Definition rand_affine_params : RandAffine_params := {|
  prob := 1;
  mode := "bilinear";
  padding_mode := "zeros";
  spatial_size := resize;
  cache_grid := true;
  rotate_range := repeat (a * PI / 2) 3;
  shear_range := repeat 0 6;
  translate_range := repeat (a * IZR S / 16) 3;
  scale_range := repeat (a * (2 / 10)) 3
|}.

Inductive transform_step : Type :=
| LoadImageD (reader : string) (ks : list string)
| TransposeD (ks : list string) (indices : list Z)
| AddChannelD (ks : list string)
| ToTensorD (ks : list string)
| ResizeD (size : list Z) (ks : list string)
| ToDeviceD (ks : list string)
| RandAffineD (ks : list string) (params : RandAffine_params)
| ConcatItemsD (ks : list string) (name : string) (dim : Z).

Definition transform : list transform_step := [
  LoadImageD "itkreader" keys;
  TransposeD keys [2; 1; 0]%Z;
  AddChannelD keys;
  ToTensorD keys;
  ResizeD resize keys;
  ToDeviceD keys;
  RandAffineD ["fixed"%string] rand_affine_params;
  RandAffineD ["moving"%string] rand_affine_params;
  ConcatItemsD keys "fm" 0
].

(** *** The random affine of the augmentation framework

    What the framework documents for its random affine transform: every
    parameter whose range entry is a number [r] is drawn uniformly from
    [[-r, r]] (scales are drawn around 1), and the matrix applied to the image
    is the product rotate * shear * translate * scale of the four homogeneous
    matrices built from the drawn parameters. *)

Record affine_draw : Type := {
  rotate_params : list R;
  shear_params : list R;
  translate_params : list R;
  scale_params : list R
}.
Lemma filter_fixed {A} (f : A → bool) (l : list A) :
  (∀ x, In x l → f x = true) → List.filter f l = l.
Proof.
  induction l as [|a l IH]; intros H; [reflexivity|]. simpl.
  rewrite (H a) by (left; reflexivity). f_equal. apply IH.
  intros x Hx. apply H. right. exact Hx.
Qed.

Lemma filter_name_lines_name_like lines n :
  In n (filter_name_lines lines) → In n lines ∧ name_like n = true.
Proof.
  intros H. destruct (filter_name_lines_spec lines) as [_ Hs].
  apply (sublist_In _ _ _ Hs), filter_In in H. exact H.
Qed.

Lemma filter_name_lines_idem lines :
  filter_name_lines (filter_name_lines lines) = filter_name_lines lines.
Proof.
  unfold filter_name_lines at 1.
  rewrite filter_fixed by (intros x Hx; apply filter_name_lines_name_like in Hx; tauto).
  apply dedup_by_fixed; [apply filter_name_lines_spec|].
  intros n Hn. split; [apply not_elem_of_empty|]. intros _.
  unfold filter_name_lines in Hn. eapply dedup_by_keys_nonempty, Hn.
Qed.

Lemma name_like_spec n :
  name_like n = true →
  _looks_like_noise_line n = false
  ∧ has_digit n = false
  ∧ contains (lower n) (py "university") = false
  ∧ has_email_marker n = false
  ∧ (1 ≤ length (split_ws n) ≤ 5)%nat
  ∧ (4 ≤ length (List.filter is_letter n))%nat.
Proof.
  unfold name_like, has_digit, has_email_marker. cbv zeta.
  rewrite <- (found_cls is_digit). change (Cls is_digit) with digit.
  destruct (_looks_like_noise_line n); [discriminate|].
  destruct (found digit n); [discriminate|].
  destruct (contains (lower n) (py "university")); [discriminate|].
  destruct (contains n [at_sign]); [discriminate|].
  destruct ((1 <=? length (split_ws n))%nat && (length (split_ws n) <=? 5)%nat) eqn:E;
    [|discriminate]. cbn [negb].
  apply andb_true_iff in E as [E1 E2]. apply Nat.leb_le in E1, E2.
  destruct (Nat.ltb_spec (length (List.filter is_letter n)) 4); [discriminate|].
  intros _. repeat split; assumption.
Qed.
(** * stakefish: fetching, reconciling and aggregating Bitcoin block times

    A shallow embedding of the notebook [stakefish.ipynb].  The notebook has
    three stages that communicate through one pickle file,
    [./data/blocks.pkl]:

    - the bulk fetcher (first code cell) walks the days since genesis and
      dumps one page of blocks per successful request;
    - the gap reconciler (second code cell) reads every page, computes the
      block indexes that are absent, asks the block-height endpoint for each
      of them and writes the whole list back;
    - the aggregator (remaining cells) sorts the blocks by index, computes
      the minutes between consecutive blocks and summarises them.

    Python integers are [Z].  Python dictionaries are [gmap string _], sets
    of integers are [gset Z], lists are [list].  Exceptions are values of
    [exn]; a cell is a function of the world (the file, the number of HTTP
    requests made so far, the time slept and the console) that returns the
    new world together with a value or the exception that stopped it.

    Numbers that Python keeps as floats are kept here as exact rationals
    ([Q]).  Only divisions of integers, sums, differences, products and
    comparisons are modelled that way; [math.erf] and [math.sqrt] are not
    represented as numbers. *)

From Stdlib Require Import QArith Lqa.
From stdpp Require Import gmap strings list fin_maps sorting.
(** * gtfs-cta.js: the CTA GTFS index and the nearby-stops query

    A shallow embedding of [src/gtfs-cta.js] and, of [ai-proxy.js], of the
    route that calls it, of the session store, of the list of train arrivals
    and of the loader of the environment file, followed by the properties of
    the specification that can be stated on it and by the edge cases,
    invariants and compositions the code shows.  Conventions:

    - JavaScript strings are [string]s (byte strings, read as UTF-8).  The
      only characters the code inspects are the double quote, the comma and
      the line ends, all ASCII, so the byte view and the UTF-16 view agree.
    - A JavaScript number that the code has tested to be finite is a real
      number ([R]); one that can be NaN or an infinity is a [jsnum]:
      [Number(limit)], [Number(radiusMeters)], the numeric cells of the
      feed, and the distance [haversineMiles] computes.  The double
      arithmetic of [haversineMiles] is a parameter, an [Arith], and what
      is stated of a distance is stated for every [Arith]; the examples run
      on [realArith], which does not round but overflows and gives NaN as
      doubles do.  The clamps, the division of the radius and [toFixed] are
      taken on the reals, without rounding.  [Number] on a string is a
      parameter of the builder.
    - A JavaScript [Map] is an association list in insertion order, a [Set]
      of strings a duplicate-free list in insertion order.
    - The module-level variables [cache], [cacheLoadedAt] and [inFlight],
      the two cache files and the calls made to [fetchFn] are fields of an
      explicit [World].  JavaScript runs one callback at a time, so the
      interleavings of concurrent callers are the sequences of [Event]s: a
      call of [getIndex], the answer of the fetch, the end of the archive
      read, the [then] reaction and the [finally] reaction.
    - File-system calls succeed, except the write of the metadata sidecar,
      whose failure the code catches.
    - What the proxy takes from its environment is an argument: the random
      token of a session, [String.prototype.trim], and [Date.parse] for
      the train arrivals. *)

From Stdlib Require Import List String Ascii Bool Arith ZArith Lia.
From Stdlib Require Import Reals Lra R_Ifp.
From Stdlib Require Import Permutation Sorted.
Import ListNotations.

+++++

→ **THE TASK**:
Output exactly one stretch of the listing: from the line containing "(** * gtfs-cta.js: the" through the line containing "parameter of the builder.", both end lines included.

→ **ANSWER SPACE**:
(** * gtfs-cta.js: the CTA GTFS index and the nearby-stops query

    A shallow embedding of [src/gtfs-cta.js] and, of [ai-proxy.js], of the
    route that calls it, of the session store, of the list of train arrivals
    and of the loader of the environment file, followed by the properties of
    the specification that can be stated on it and by the edge cases,
    invariants and compositions the code shows.  Conventions:

    - JavaScript strings are [string]s (byte strings, read as UTF-8).  The
      only characters the code inspects are the double quote, the comma and
      the line ends, all ASCII, so the byte view and the UTF-16 view agree.
    - A JavaScript number that the code has tested to be finite is a real
      number ([R]); one that can be NaN or an infinity is a [jsnum]:
      [Number(limit)], [Number(radiusMeters)], the numeric cells of the
      feed, and the distance [haversineMiles] computes.  The double
      arithmetic of [haversineMiles] is a parameter, an [Arith], and what
      is stated of a distance is stated for every [Arith]; the examples run
      on [realArith], which does not round but overflows and gives NaN as
      doubles do.  The clamps, the division of the radius and [toFixed] are
      taken on the reals, without rounding.  [Number] on a string is a
      parameter of the builder.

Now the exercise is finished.